## Task item
Given the listing below, write out exactly the lines starting with the line that has "rewrite find_filter, Hf." and going on through the line that has "- destruct (wf_vgs", both kept.

## Provided information
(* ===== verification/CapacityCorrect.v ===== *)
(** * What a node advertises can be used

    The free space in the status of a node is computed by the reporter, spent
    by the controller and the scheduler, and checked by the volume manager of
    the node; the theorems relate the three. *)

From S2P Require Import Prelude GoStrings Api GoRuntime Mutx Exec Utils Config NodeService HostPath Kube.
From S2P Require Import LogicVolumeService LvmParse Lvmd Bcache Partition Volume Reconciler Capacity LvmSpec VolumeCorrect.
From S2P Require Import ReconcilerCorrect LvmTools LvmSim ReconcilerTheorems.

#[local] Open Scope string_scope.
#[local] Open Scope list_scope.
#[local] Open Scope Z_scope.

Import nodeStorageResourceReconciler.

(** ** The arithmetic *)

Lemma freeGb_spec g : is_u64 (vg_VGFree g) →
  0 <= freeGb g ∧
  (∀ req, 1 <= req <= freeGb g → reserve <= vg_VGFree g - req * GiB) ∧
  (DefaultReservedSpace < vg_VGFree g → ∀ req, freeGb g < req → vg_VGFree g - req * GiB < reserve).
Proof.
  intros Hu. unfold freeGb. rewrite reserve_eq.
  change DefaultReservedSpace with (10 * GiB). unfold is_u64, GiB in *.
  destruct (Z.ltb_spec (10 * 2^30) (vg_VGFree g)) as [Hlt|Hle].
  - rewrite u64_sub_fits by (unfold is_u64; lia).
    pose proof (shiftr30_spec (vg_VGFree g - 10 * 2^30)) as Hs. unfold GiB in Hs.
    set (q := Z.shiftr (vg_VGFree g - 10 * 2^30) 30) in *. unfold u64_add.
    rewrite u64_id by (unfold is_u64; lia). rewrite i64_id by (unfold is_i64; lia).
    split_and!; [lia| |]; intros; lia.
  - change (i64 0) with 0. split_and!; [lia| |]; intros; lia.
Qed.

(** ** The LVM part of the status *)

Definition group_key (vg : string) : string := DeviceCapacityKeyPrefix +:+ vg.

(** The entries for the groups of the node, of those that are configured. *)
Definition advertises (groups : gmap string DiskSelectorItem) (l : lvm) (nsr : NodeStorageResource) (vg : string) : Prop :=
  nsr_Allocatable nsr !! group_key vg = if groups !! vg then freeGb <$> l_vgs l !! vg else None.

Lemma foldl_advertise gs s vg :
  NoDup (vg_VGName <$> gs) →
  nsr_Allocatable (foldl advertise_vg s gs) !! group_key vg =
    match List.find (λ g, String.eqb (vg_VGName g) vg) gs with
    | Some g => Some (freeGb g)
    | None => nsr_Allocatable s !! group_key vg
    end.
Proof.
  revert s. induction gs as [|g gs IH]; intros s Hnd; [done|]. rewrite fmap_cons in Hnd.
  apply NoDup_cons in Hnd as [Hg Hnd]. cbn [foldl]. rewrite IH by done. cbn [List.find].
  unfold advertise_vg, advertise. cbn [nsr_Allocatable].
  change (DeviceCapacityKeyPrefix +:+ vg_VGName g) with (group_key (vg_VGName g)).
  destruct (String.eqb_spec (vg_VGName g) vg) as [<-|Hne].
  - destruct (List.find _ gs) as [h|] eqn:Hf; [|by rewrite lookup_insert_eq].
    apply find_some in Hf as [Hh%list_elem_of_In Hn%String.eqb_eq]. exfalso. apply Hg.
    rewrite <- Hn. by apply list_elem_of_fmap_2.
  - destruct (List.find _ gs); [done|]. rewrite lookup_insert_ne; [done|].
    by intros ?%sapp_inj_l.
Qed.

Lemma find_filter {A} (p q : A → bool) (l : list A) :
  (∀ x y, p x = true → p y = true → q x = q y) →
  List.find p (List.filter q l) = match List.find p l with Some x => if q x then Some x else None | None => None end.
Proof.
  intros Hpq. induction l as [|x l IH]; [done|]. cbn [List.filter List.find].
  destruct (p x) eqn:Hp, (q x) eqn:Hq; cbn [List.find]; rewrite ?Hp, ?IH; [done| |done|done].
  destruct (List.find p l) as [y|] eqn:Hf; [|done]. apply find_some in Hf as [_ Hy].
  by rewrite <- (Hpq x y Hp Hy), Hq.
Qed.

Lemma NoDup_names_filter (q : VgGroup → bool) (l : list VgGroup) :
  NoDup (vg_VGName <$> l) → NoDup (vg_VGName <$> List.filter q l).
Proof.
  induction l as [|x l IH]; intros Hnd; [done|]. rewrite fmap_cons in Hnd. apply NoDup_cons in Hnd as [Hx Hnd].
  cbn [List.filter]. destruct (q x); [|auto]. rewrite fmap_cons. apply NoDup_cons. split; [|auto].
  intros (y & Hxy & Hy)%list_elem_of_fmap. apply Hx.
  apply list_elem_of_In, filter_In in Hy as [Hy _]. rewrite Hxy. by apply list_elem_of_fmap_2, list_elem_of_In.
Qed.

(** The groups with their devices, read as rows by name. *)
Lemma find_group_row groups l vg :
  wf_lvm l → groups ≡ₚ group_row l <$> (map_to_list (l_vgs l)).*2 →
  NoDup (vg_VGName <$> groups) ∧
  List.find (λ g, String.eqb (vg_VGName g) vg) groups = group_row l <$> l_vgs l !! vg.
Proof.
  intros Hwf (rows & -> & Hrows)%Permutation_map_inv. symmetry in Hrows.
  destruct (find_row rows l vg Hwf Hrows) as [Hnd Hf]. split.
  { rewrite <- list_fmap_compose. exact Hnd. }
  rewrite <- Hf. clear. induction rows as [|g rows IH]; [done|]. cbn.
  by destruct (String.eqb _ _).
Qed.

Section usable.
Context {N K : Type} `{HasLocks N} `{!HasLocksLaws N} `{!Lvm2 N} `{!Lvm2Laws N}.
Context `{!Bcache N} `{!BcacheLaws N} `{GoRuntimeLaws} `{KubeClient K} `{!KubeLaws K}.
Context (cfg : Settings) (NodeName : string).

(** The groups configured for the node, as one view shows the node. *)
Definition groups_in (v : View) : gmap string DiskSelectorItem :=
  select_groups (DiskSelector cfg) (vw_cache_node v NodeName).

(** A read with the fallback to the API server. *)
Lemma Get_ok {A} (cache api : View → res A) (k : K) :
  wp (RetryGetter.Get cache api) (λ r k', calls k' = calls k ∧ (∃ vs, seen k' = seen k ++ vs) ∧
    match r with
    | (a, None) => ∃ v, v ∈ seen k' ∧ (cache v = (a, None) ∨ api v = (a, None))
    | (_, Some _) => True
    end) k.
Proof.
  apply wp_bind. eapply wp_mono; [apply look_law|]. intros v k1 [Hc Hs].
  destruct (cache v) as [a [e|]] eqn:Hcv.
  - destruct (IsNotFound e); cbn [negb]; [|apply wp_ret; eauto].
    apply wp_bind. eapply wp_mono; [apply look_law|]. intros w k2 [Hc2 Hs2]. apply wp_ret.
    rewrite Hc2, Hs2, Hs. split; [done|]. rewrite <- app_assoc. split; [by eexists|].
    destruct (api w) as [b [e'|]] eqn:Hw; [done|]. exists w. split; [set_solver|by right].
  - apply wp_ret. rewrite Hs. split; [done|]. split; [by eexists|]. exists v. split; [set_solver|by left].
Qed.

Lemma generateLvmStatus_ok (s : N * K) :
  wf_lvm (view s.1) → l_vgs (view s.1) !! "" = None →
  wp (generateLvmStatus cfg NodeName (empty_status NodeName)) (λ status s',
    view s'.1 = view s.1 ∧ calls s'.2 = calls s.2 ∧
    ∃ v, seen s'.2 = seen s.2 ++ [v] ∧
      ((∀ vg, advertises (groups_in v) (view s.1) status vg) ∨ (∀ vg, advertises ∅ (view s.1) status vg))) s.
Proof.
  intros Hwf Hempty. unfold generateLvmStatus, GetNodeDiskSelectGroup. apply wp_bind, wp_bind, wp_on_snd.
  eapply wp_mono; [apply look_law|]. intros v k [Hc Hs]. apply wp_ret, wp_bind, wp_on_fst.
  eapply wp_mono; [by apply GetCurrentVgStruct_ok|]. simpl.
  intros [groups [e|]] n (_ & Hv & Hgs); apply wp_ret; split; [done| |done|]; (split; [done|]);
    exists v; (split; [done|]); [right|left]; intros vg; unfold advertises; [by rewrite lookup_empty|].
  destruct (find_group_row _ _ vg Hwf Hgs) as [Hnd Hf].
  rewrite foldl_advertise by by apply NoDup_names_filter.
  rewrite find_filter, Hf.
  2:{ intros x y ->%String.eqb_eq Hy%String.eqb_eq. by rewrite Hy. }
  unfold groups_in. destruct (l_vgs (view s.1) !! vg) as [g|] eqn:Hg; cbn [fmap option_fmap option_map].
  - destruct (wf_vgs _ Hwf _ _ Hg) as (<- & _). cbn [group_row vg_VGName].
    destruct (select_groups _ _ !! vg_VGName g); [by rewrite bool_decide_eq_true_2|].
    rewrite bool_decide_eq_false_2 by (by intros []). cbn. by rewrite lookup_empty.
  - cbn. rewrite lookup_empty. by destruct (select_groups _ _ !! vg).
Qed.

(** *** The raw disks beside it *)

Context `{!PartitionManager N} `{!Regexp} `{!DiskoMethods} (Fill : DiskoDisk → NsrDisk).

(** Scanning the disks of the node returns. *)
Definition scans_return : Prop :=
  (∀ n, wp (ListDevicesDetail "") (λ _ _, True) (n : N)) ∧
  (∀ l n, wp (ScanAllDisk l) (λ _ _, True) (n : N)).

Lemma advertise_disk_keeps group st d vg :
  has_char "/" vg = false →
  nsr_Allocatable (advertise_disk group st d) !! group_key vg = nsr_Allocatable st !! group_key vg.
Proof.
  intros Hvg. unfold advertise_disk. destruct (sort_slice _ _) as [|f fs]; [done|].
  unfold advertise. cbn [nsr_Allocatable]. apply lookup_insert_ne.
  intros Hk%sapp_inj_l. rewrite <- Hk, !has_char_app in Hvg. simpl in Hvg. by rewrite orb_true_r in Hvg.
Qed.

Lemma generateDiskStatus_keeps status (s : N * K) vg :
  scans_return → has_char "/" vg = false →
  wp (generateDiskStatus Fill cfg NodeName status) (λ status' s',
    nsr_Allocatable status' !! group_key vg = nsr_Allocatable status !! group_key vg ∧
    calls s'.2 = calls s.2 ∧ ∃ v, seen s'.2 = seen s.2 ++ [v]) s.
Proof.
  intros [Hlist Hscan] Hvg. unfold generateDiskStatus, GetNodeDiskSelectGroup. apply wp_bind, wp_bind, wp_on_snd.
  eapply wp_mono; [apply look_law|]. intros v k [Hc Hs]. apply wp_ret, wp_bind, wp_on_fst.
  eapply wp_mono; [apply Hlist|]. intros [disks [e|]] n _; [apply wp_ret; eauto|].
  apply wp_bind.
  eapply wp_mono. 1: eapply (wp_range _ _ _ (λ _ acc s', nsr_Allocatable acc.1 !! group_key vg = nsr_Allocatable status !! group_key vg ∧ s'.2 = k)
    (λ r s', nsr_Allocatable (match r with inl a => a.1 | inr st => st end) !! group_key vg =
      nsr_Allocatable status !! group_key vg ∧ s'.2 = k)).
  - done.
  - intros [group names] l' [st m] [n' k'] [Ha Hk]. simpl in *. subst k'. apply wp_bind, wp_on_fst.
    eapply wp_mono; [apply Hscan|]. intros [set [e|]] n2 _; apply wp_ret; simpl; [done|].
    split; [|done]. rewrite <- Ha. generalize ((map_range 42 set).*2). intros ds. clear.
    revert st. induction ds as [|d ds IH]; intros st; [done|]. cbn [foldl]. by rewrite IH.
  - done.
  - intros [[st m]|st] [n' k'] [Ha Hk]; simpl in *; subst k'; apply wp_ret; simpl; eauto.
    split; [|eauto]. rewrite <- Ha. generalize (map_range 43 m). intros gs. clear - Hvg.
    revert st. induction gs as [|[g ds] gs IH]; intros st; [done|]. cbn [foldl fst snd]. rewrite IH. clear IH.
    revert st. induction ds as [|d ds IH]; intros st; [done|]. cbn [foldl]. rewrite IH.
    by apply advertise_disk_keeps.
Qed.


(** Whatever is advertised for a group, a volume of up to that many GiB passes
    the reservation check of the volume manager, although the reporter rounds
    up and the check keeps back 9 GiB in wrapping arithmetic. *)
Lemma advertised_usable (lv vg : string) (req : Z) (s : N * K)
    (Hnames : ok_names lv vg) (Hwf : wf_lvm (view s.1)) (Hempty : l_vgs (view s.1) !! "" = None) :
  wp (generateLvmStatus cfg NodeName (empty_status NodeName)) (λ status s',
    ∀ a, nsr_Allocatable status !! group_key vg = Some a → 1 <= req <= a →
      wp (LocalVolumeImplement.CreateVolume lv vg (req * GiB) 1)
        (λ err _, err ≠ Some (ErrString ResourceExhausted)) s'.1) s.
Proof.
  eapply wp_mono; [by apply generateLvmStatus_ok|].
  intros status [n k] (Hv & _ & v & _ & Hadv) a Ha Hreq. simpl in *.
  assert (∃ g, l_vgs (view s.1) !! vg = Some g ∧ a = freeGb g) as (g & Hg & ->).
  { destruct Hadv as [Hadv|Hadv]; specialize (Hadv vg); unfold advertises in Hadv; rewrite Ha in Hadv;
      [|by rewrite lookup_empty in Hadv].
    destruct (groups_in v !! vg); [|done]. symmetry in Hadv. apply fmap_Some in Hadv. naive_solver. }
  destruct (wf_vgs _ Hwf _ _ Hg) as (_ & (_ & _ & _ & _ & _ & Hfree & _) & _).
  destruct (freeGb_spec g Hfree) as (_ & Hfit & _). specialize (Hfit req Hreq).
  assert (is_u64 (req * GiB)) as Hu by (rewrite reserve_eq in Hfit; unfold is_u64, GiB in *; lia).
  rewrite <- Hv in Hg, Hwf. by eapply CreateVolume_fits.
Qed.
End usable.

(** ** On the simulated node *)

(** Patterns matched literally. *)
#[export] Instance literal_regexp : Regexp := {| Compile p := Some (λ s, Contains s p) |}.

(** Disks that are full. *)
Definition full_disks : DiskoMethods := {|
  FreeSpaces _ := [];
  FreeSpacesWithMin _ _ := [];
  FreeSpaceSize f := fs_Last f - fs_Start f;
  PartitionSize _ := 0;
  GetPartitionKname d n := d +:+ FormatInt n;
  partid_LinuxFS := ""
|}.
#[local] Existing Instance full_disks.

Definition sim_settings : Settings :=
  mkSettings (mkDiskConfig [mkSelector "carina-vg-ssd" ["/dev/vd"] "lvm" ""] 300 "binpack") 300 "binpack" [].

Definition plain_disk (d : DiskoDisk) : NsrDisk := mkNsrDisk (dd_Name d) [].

==

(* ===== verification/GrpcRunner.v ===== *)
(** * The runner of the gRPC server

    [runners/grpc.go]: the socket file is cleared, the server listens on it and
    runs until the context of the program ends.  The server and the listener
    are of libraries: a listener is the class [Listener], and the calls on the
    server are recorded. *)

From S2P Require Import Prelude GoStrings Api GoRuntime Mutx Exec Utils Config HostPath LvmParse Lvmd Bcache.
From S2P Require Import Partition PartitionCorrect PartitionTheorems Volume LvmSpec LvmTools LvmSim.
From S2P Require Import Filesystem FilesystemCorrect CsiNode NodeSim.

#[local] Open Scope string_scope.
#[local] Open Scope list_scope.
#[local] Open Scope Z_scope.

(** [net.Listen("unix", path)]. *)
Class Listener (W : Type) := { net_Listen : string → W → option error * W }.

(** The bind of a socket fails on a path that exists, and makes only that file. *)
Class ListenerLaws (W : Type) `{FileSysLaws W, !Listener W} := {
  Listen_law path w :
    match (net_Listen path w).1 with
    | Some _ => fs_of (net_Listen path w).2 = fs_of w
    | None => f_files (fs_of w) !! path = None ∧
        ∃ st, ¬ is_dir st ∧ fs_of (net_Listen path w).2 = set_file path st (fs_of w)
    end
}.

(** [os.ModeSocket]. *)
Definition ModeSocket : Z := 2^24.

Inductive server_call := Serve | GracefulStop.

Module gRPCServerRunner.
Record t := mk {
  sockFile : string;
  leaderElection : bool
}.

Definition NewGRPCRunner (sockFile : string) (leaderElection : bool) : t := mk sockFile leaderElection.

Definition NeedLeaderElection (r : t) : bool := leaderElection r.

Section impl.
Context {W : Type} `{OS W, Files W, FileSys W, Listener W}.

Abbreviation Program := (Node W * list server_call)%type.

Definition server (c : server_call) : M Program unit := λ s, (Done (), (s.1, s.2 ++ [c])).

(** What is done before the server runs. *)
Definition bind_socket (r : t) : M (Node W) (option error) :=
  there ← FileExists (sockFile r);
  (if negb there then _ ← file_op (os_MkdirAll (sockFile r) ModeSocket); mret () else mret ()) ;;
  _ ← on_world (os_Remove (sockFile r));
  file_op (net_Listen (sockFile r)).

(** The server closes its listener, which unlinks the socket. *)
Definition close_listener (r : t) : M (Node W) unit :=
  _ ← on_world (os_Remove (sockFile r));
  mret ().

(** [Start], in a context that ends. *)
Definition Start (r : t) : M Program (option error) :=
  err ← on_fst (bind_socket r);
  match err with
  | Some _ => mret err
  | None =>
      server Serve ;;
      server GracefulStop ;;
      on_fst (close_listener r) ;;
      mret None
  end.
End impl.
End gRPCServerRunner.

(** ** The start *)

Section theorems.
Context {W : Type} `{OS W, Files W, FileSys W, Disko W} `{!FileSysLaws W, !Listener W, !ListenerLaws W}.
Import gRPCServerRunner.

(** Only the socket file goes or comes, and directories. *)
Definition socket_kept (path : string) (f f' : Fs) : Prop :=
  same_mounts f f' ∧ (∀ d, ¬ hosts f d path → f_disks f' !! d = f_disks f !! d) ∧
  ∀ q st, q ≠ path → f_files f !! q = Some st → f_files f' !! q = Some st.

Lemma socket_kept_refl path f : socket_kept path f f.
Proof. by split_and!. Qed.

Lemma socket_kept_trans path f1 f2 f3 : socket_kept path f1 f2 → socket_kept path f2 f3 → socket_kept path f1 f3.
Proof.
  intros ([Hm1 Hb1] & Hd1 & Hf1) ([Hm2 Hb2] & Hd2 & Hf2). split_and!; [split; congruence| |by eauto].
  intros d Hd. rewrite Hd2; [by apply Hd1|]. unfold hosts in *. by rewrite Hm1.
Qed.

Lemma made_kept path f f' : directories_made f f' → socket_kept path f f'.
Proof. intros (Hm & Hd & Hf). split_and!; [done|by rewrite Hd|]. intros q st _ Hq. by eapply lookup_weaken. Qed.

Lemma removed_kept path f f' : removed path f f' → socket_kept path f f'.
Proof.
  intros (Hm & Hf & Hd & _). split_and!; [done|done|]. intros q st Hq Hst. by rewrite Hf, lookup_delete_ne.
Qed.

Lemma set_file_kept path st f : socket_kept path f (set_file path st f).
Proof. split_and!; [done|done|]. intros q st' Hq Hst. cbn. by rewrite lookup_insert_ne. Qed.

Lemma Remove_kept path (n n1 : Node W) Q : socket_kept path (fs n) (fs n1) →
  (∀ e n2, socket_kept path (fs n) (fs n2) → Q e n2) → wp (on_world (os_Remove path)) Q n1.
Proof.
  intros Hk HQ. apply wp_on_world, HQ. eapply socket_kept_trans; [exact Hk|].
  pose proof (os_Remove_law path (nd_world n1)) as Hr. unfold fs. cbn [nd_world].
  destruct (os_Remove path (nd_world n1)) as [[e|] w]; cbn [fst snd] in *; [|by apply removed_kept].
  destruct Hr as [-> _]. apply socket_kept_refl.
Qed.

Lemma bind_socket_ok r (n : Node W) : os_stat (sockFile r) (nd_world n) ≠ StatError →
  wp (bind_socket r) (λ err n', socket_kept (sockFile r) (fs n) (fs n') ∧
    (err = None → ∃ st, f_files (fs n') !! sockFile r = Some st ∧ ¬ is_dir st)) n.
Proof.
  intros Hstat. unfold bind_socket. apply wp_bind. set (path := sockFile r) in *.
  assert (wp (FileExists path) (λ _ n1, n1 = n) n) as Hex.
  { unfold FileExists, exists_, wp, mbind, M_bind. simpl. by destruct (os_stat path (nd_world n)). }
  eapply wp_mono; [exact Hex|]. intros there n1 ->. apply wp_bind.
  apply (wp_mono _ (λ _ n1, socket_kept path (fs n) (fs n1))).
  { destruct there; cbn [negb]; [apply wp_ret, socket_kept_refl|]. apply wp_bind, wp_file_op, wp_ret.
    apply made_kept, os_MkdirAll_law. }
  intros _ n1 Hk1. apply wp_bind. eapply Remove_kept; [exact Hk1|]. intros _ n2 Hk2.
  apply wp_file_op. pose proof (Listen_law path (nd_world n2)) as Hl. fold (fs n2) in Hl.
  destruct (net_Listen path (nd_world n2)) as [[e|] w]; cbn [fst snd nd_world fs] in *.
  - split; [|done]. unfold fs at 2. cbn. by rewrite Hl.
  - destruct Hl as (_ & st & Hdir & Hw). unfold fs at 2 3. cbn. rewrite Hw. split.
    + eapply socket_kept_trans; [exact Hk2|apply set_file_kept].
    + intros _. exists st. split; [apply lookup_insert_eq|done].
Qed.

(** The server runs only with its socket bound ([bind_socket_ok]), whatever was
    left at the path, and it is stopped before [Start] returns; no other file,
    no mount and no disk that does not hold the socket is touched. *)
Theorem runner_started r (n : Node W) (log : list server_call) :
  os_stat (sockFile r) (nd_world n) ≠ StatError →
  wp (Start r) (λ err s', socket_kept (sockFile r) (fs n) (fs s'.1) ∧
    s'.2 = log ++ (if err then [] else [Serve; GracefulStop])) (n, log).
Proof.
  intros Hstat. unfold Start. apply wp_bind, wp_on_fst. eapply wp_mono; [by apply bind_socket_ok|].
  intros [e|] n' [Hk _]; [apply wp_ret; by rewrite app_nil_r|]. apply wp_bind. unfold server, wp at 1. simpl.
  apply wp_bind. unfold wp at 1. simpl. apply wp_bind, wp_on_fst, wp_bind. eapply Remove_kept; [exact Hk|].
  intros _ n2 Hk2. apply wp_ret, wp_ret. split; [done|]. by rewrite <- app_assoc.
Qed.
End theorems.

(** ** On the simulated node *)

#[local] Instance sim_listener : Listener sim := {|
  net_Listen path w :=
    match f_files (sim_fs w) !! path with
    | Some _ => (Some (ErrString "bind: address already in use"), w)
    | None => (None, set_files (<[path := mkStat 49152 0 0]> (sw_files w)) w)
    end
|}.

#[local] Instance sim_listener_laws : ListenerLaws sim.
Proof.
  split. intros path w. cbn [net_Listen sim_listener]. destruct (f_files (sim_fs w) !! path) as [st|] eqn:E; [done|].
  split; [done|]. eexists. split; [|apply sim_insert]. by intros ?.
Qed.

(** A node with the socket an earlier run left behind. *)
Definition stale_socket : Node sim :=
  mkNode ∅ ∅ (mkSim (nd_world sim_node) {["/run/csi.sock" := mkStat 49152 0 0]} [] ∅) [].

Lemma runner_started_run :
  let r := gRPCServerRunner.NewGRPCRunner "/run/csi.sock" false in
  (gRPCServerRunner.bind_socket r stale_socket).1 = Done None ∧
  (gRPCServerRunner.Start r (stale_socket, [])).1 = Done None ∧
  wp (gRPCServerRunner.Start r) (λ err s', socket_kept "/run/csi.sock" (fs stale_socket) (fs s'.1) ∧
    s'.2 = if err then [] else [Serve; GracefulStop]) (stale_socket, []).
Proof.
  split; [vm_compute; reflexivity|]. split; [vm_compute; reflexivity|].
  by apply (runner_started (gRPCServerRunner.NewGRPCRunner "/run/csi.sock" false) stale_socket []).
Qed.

## Written response
  rewrite find_filter, Hf.
  2:{ intros x y ->%String.eqb_eq Hy%String.eqb_eq. by rewrite Hy. }
  unfold groups_in. destruct (l_vgs (view s.1) !! vg) as [g|] eqn:Hg; cbn [fmap option_fmap option_map].
  - destruct (wf_vgs _ Hwf _ _ Hg) as (<- & _). cbn [group_row vg_VGName].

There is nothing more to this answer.